(** A state that stores the given prices for one ticker and nothing else. *)
Definition state_with_history (ticker : string) (prices : list float) : State :=
  set_price_history empty_state {[ ticker := history_of prices ]}.

(** The defaults of [load_config], as the methods read them. *)
Definition default_settings : Config :=
  {| coins := {[ "bitcoin" := JString "BTC";
                 "ethereum" := JString "ETH";
                 "solana" := JString "SOL";
                 "cardano" := JString "ADA";
                 "polkadot" := JString "DOT" ]};
     thresholds := {| drop_alert := (-5.0)%float;
                      surge_alert := 10.0%float;
                      volatility_window := 24 |};
     check_interval := 300;
     enable_surge_alerts := true;
     enable_volatility_tracking := true;
     max_history_length := 288 |}.

(** The defaults with a history cap of zero. *)
Definition zero_cap_settings : Config :=
  {| coins := coins default_settings;
     thresholds := thresholds default_settings;
     check_interval := check_interval default_settings;
     enable_surge_alerts := enable_surge_alerts default_settings;
     enable_volatility_tracking := enable_volatility_tracking default_settings;
     max_history_length := 0 |}.

(** A configuration file that sets one threshold and nothing else. *)
Definition partial_thresholds_file : gmap string json :=
  {[ "thresholds" := JObject {[ "drop_alert" := JFloat (-3.0)%float ]} ]}.

Definition noon (ticker : string) : string := "2024-01-01T12:00:00".

(** A pass that fetched the given prices. *)
Definition fetch_of (current_prices : list (string * float)) : Tick :=
  {| fetched := Some current_prices;
     now_history := "2024-01-01T12:00:00";
     now_signal := noon;
     now_check := "2024-01-01T12:00:01" |}.
(* ===== verification/MemStore.v ===== *)
(** * The in-memory store ([internal/daemon/store/memory.go])

    [MemoryStore] keeps one map per resource under string keys.  Every method
    holds the store's lock, so it is one atomic step here.  A method that
    ranges over a map is parameterised by [MapRange], the order of iteration.
    Resources are values: the sharing of slices and maps between a stored
    resource and the shallow copies the methods return is not modelled. *)

From stdpp Require Import base tactics numbers list strings sorting gmap.
From S2P Require Import Prelude Types Store.

Record MemoryStore := mkMemoryStore {
  ms_devnets : gmap string Devnet;
  ms_nodes : gmap string Node;
  ms_upgrades : gmap string Upgrade;
  ms_transactions : gmap string Transaction
}.
#[export] Instance eta_MemoryStore : Settable MemoryStore := mkSettable (λ x,
  mkMemoryStore (ms_devnets x) (ms_nodes x) (ms_upgrades x) (ms_transactions x)).

Definition NewMemoryStore : MemoryStore := mkMemoryStore ∅ ∅ ∅ ∅.

Definition memoryDevnetKey (namespace name : string) : string :=
  let namespace := if bool_decide (namespace = "") then DefaultNamespace else namespace in
  namespace +:+ "/" +:+ name.

Definition memoryNodeKey (namespace devnetName : string) (index : Z) : string :=
  let namespace := if bool_decide (namespace = "") then DefaultNamespace else namespace in
  (namespace +:+ "/" +:+ devnetName) +:+ "/" +:+ itoa index.

Definition memoryUpgradeKey (namespace name : string) : string :=
  let namespace := if bool_decide (namespace = "") then DefaultNamespace else namespace in
  namespace +:+ "/" +:+ name.

(** ** The bodies the methods share *)

Section bodies.
Context {R : Type} `{Resource R} (key : R → string).

(** Create: fill in the namespace, refuse a taken key, store a copy. *)
Definition create_in (r : R) (m : gmap string R) : option error * R * gmap string R :=
  let r := ensure_ns r in
  match m !! key r with
  | Some _ => (Some ErrAlreadyExists, r, m)
  | None => (None, r, <[key r := r]> m)
  end.
(* ===== verification/BoltSpec.v ===== *)
(** * The bbolt store is a store

    Under bbolt's documented behaviour ([KVLaws], [CodecLaws]) [BoltStore]
    implements the interface of [Store.v]: the [StoreSpec] instance.  The
    properties are the optimistic concurrency of the updates, the prefix scan
    of the nodes and the cascading deletes.  [Bucket] is a concrete bucket on
    which the witnesses run. *)

From Stdlib Require Import Ascii OrderedTypeEx.
From stdpp Require Import base tactics numbers list strings sorting gmap.
From S2P Require Import Prelude Types Store BoltStore.

(** ** A concrete bucket and codec *)

(** A bucket of values; bbolt refuses an empty key. *)
Definition Bucket (V : Type) : Type := gmap string V.

#[export] Instance Bucket_KV {V} : KV (Bucket V) V := {|
  kv_empty := ∅;
  kv_get k b := (b : gmap string V) !! k;
  kv_put k v b := if bool_decide (k = "") then Err (Errorf "key required")
                  else Ok (<[k := v]> (b : gmap string V));
  kv_delete k b := Ok (delete k (b : gmap string V));
  kv_items b := merge_sort (λ x y, String.le x.1 y.1) (map_to_list (b : gmap string V));
  kv_commit _ := None
|}.

(** The store's buckets hold already parsed values. *)
Abbreviation MapKV := (Bucket any_resource).

Definition bad_json : error := Errorf "json: cannot unmarshal".

#[export] Instance Devnet_codec : Codec any_resource Devnet := {|
  encode d := Ok (RDevnet d);
  decode v := match v with RDevnet d => Ok d | _ => Err bad_json end |}.
#[export] Instance Node_codec : Codec any_resource Node := {|
  encode d := Ok (RNode d);
  decode v := match v with RNode d => Ok d | _ => Err bad_json end |}.
#[export] Instance Upgrade_codec : Codec any_resource Upgrade := {|
  encode d := Ok (RUpgrade d);
  decode v := match v with RUpgrade d => Ok d | _ => Err bad_json end |}.
#[export] Instance Transaction_codec : Codec any_resource Transaction := {|
  encode d := Ok (RTransaction d);
  decode v := match v with RTransaction d => Ok d | _ => Err bad_json end |}.

(** The entries of a bucket that decode as an [R]. *)
Definition decoded {B V R} `{KV B V, Codec V R} (b : B) : gmap string R :=
  list_to_map (omap (λ '(k, v), (k,.) <$> ok_of (decode v)) (kv_items b)).

(** ** Laws of the concrete instances *)

#[export] Instance Bucket_laws {V} : KVLaws (Bucket V) V.
Proof.
  split; simpl.
  - intros k. apply lookup_empty.
  - intros k v b b' k'. case_bool_decide; [done|]. intros [= <-].
    rewrite lookup_insert. repeat case_decide; congruence.
  - intros k b b' k' [= <-]. rewrite lookup_delete. repeat case_decide; congruence.
  - intros b k v. by rewrite merge_sort_Permutation, elem_of_map_to_list.
  - intros b. set (l := merge_sort _ _).
    assert (Hs : StronglySorted (λ x y : string * V, String.le x.1 y.1) l).
    { apply StronglySorted_merge_sort.
      - intros x y z ??. by etrans.
      - intros x y. apply (total String.le). }
    assert (Hn : NoDup l.*1).
    { unfold l. rewrite merge_sort_Permutation. apply NoDup_fst_map_to_list. }
    clearbody l. induction l as [|[k v] l IH]; simpl in *; [constructor|].
    apply StronglySorted_cons in Hs as [Hk Hs]. apply NoDup_cons in Hn as [Hin Hn].
    apply StronglySorted_cons. split; [|by apply IH].
    apply Forall_fmap. apply Forall_forall. intros [k' v'] Hl. simpl.
    split; [by apply (proj1 (Forall_forall _ _) Hk (k', v'))|].
    intros ->. apply Hin. apply list_elem_of_fmap. by exists (k', v').
Qed.

#[export] Instance Devnet_codec_laws : CodecLaws any_resource Devnet.
Proof. by intros ?? [= <-]. Qed.
#[export] Instance Node_codec_laws : CodecLaws any_resource Node.
Proof. by intros ?? [= <-]. Qed.
#[export] Instance Upgrade_codec_laws : CodecLaws any_resource Upgrade.
Proof. by intros ?? [= <-]. Qed.
#[export] Instance Transaction_codec_laws : CodecLaws any_resource Transaction.
Proof. by intros ?? [= <-]. Qed.

(** ** The prefix scan *)

Lemma compare_refl a : Ascii.compare a a = Eq.
Proof. unfold Ascii.compare. apply N.compare_refl. Qed.

Lemma compare_eq a b : Ascii.compare a b = Eq → a = b.
Proof. apply Ascii.compare_eq_iff. Qed.

Lemma compare_antisym a b : Ascii.compare a b = CompOpp (Ascii.compare b a).
Proof. unfold Ascii.compare. apply N.compare_antisym. Qed.

Lemma prefix_le p s : has_prefix p s = true → String.le p s.
Proof.
  unfold String.le, String.leb. intros Hp.
  assert (Hc : Strings.String.compare p s ≠ Gt).
  { revert s Hp; induction p as [|c p IH]; intros [|c' s]; simpl; try done.
    intros [->%bool_decide_eq_true Hp]%andb_true_iff.
    rewrite compare_refl. by apply IH. }
  by destruct (Strings.String.compare p s).
Qed.

(** Past the keys with a prefix no key has it any more. *)
Lemma prefix_gap p k k' :
  String.le p k → String.le k k' → has_prefix p k' = true → has_prefix p k = true.
Proof.
  unfold String.le, String.leb.
  revert k k'; induction p as [|c p IH]; intros [|a k] [|b k'] H1 H2 H3; simpl in *;
    try done.
  apply andb_true_iff in H3 as [->%bool_decide_eq_true Hp].
  destruct (Ascii.compare b a) eqn:E1; [|clear IH|done].
  - apply compare_eq in E1 as ->. rewrite compare_refl in H2.
    rewrite bool_decide_true by done. by apply (IH k k').
  - rewrite compare_antisym, E1 in H2. done.
Qed.

Section scan.
Context {V : Type}.
Implicit Types items : list (string * V).

Definition before (x y : string) : Prop := String.le x y ∧ x ≠ y.

Lemma while_prefix_none p items :
  Forall (λ kv, has_prefix p kv.1 = false) items → while_prefix p items = [].
Proof. destruct items as [|[k v] items]; simpl; [done|].
  intros [Hk _]%Forall_cons. simpl in Hk. by rewrite Hk.
Qed.

Lemma while_prefix_filter p items :
  StronglySorted before items.*1 → Forall (λ kv, String.le p kv.1) items →
  while_prefix p items = filter (λ kv, has_prefix p kv.1) items.
Proof.
  induction items as [|[k v] items IH]; simpl; [done|].
  intros [Hk Hs]%StronglySorted_cons [Hp Hps]%Forall_cons.
  rewrite filter_cons; simpl. destruct (has_prefix p k) eqn:E; simpl.
  - f_equal. by apply IH.
  - symmetry. apply elem_of_nil_inv. intros [k' v'] [Hk' Hin]%list_elem_of_filter.
    apply Is_true_true in Hk'. simpl in *.
    assert (has_prefix p k = true) as E'; [|congruence].
    apply (prefix_gap p k k'); [done| |done].
    apply (proj1 (Forall_forall _ _) Hk k'). apply list_elem_of_fmap. by exists (k', v').
Qed.

(** Seeking and walking while the prefix matches visits exactly the entries
    with the prefix, in order. *)
Lemma scan_filter p items :
  StronglySorted before items.*1 →
  while_prefix p (seek p items) = filter (λ kv, has_prefix p kv.1) items.
Proof.
  induction items as [|[k v] items IH]; [done|]. intros Hs'.
  pose proof Hs' as [Hk Hs]%StronglySorted_cons. simpl.
  case_bool_decide as Hp.
  - apply while_prefix_filter; [done|]. constructor; [done|].
    apply Forall_forall. intros [k' v'] Hin. simpl in *. etrans; [exact Hp|].
    apply (proj1 (Forall_forall _ _) Hk k'). apply list_elem_of_fmap. by exists (k', v').
  - rewrite filter_cons_False by (simpl; intros ?%Is_true_true%prefix_le; done).
    by apply IH.
Qed.
(** While the queue runs, [Requeue] is [Done] followed by [Add], as its
    comment says: so calling [Done] after [Requeue] ends the item twice. *)
Theorem Requeue_is_Done_then_Add q x :
  q_shuttingDown q = false → Requeue x q = Add x (Done x q).
Proof.
  intros Hs. unfold Requeue, Add, Done. simpl. rewrite Hs.
  destruct (decide (x ∈ q_dirty q)) as [Hx|Hx].
  - rewrite (bool_decide_true (x ∈ q_dirty q)) by done.
    destruct (Signal_fields (q <| q_processing := q_processing q ∖ {[x]} |>
      <| q_queue := q_queue q ++ [x] |>)) as (_ & -> & _ & ->). simpl. rewrite Hs.
    rewrite bool_decide_true by done. rewrite !Signal_eq. simpl.
    replace (q_dirty q ∪ {[x]}) with (q_dirty q) by set_solver. by destruct q.
  - rewrite (bool_decide_false (x ∈ q_dirty q)) by done. simpl. rewrite Hs.
    rewrite bool_decide_false by done. rewrite bool_decide_false by set_solver. done.
Qed.

(** An item is handed out exactly once per burst of [Add]s, in the order
    of the first one: adding a list of items to an idle queue queues each item
    once, in the order of their first occurrences. *)
Theorem Add_all_fifo (l : list A) :
  let q := foldl (λ q x, Add x q) NewWorkQueue l in
  q_queue q = reverse (list.remove_dups (reverse l)) ∧
  (∀ x, x ∈ q_dirty q ↔ x ∈ l).
Proof.
  intros q. enough (q_queue q = reverse (list.remove_dups (reverse l)) ∧
    (∀ x, x ∈ q_dirty q ↔ x ∈ l) ∧ q_processing q = ∅ ∧ q_shuttingDown q = false)
    by naive_solver.
  subst q. induction l as [|x l IH] using rev_ind; simpl.
  { split_and!; [done|set_solver|done|done]. }
  rewrite foldl_snoc, reverse_snoc. simpl. revert IH.
  generalize (foldl (λ q x, Add x q) NewWorkQueue l). intros q (Hq & Hd & Hp & Hs).
  unfold Add. rewrite Hs. simpl. case_bool_decide as Hx.
  - destruct (decide_rel elem_of x (reverse l)) as [Hin|Hin];
      [|by rewrite elem_of_reverse, <- Hd in Hin].
    split_and!; [done| |done|done]. intros y. rewrite Hd. set_solver.
  - destruct (decide_rel elem_of x (reverse l)) as [Hin|Hin];
      [by rewrite elem_of_reverse, <- Hd in Hin|].
    rewrite bool_decide_false by set_solver. rewrite Signal_eq. simpl.
    rewrite reverse_cons, Hq. split_and!; [done|set_solver|done|done].
Qed.
End props.

(** *** Witnesses *)

Lemma WorkQueue_no_lost_work_witness :
  let q : WorkQueue string := Add "a" (Get (Add "a" NewWorkQueue)).2 in
  "a" ∈ q_dirty q ∧ ("a" ∉ q_queue q) ∧ "a" ∈ q_processing q.
Proof.
  intros q. assert (Hr : rtc call NewWorkQueue q).
  { eapply rtc_l; [apply (call_add "a")|]. eapply rtc_l; [apply call_get|].
    eapply rtc_l; [apply (call_add "a")|]. apply rtc_refl. }
  destruct (WorkQueue_no_lost_work q Hr) as [Hk _].
  assert (Hd : "a" ∈ q_dirty q) by (apply (bool_decide_unpack _); vm_compute; exact I).
  assert (Hn : "a" ∉ q_queue q) by (apply (bool_decide_unpack _); vm_compute; exact I).
  split; [exact Hd|]. split; [exact Hn|].
  destruct (Hk eq_refl "a" Hd) as [Hq|Hp]; [destruct (Hn Hq)|exact Hp].
Defined.

Lemma WorkQueue_mutual_exclusion_witness :
  let q : WorkQueue string := Add "a" (Get (Add "a" NewWorkQueue)).2 in
  NoDup ["a"] ∧ NoDup (q_queue q).
Proof.
  intros q. destruct (WorkQueue_mutual_exclusion q ["a"]) as (Hr & Hq & _).
  - eapply rtc_l; [apply (ws_add "a")|]. eapply rtc_l; [eapply ws_get; reflexivity|].
    eapply rtc_l; [apply (ws_add "a")|]. apply rtc_refl.
  - split; [exact Hr|exact Hq].
Defined.

Lemma Requeue_is_Done_then_Add_witness :
  let q : WorkQueue string := (Get (Add "a" NewWorkQueue)).2 in
  Requeue "a" q = Add "a" (Done "a" q) ∧ q_queue (Done "a" (Requeue "a" q)) = ["a"; "a"].
Proof.
  intros q. split; [apply (Requeue_is_Done_then_Add q "a"); reflexivity|].
  vm_compute. reflexivity.
Defined.
(* ===== verification/Subnet.v ===== *)
(** * The subnet allocator ([internal/daemon/subnet/allocator.go])

    Each devnet gets a subnet 127.0.X.0/24 of its own, from a hash of its key and
    the next free one on a collision.  The allocations are kept in memory and in
    a JSON file, written to a temporary file that is then renamed: a save
    replaces the whole file or leaves it.  What the file system answers is an
    argument of each operation. *)

From Stdlib Require Import Ascii.
From stdpp Require Import base tactics numbers list strings gmap.
From S2P Require Import Prelude.

Definition minSubnet : Z := 1.
Definition maxSubnet : Z := 254.

(** The [allocations] field and the file at [path], if it exists, with contents
    of type [F]. *)
Record Allocator (F : Type) := mkAllocator {
  al_allocations : gmap Z string;
  al_file : option F
}.
Arguments mkAllocator {F}.
Arguments al_allocations {F}.
Arguments al_file {F}.
#[export] Instance eta_Allocator {F} : Settable (Allocator F) := mkSettable (λ x,
  mkAllocator (al_allocations x) (al_file x)).

(** [persistedState]. *)
Record persistedState := mkPersistedState { ps_Allocations : gmap string string }.

(** How a save ends. *)
Inductive io :=
| IoOk
| WriteFails (e : error)
| RenameFails (e : error).

Definition devnetKey (namespace devnetName : string) : string :=
  namespace +:+ "/" +:+ devnetName.

(** [hash/fnv]'s 32-bit FNV-1a over the bytes of [s]. *)
Fixpoint fnv32a (s : string) (hash : Z) : Z :=
  match s with
  | EmptyString => hash
  | String c s =>
      fnv32a s ((Z.lxor hash (Z.of_N (N_of_ascii c)) * 16777619) `mod` 2^32)%Z
  end.

Definition hashToSubnet (key : string) : Z :=
  (fnv32a key 2166136261 `mod` (maxSubnet - minSubnet + 1) + minSubnet)%Z.
(* ===== verification/NodeController.v ===== *)
(** * The node controller ([internal/daemon/controller/node.go])

    [Reconcile] reads a node by its key and moves its phase one step, starting
    and stopping the process through [NodeRuntime], the interface of
    [internal/daemon/runtime/interface.go] (its implementations are not
    modelled; a runtime answers any function of the calls made so far, and a
    nil error comes with a status).  [node_trans] is the phase machine the code
    implements, each transition with the calls it makes and their answers, and
    [node_step] what one [Reconcile] does of it. *)

From Stdlib Require Import SpecFloat.
From stdpp Require Import base tactics numbers list strings relations gmap.
From S2P Require Import Prelude Types MemStore Store World.

(** ** The runtime's interface *)

(** [runtime.NodeStatus]. *)
Record RtNodeStatus := mkRtNodeStatus {
  rs_Running : bool;
  rs_PID : Z;
  rs_StartedAt : Time;
  rs_ExitCode : Z;
  rs_Restarts : Z;
  rs_LastError : string;
  rs_UpdatedAt : Time
}.

(** [runtime.RestartPolicy]. *)
Record RtRestartPolicy := mkRtRestartPolicy {
  rrp_Policy : string;
  rrp_MaxRestarts : Z;
  rrp_BackoffInitial : Duration;
  rrp_BackoffMax : Duration;
  rrp_BackoffFactor : spec_float;
  rrp_ResetAfter : Duration
}.

(** [runtime.DefaultRestartPolicy]. *)
Definition RtDefaultRestartPolicy : RtRestartPolicy := {|
  rrp_Policy := "on-failure";
  rrp_MaxRestarts := 5;
  rrp_BackoffInitial := 1 * second;
  rrp_BackoffMax := 60 * second;
  rrp_BackoffFactor := S754_finite false (2^52) (-51);
  rrp_ResetAfter := 5 * minute |}.

(** A call of the controller to its runtime, with the answer. *)
Inductive NodeCall :=
| CStartNode (node : Node) (policy : RtRestartPolicy) (answer : option error)
| CStopNode (nodeID : string) (graceful : bool) (answer : option error)
| CGetNodeStatus (nodeID : string) (answer : result RtNodeStatus).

.....

- [PROBLEM DESCRIPTION]: The response should be the listing above, limited to the lines between the one holding "(** Past the" and the one holding "apply andb_true_iff in", inclusive, reproduced exactly.

- [REPLY]:
(** Past the keys with a prefix no key has it any more. *)
Lemma prefix_gap p k k' :
  String.le p k → String.le k k' → has_prefix p k' = true → has_prefix p k = true.
Proof.
  unfold String.le, String.leb.
  revert k k'; induction p as [|c p IH]; intros [|a k] [|b k'] H1 H2 H3; simpl in *;
    try done.
  apply andb_true_iff in H3 as [->%bool_decide_eq_true Hp].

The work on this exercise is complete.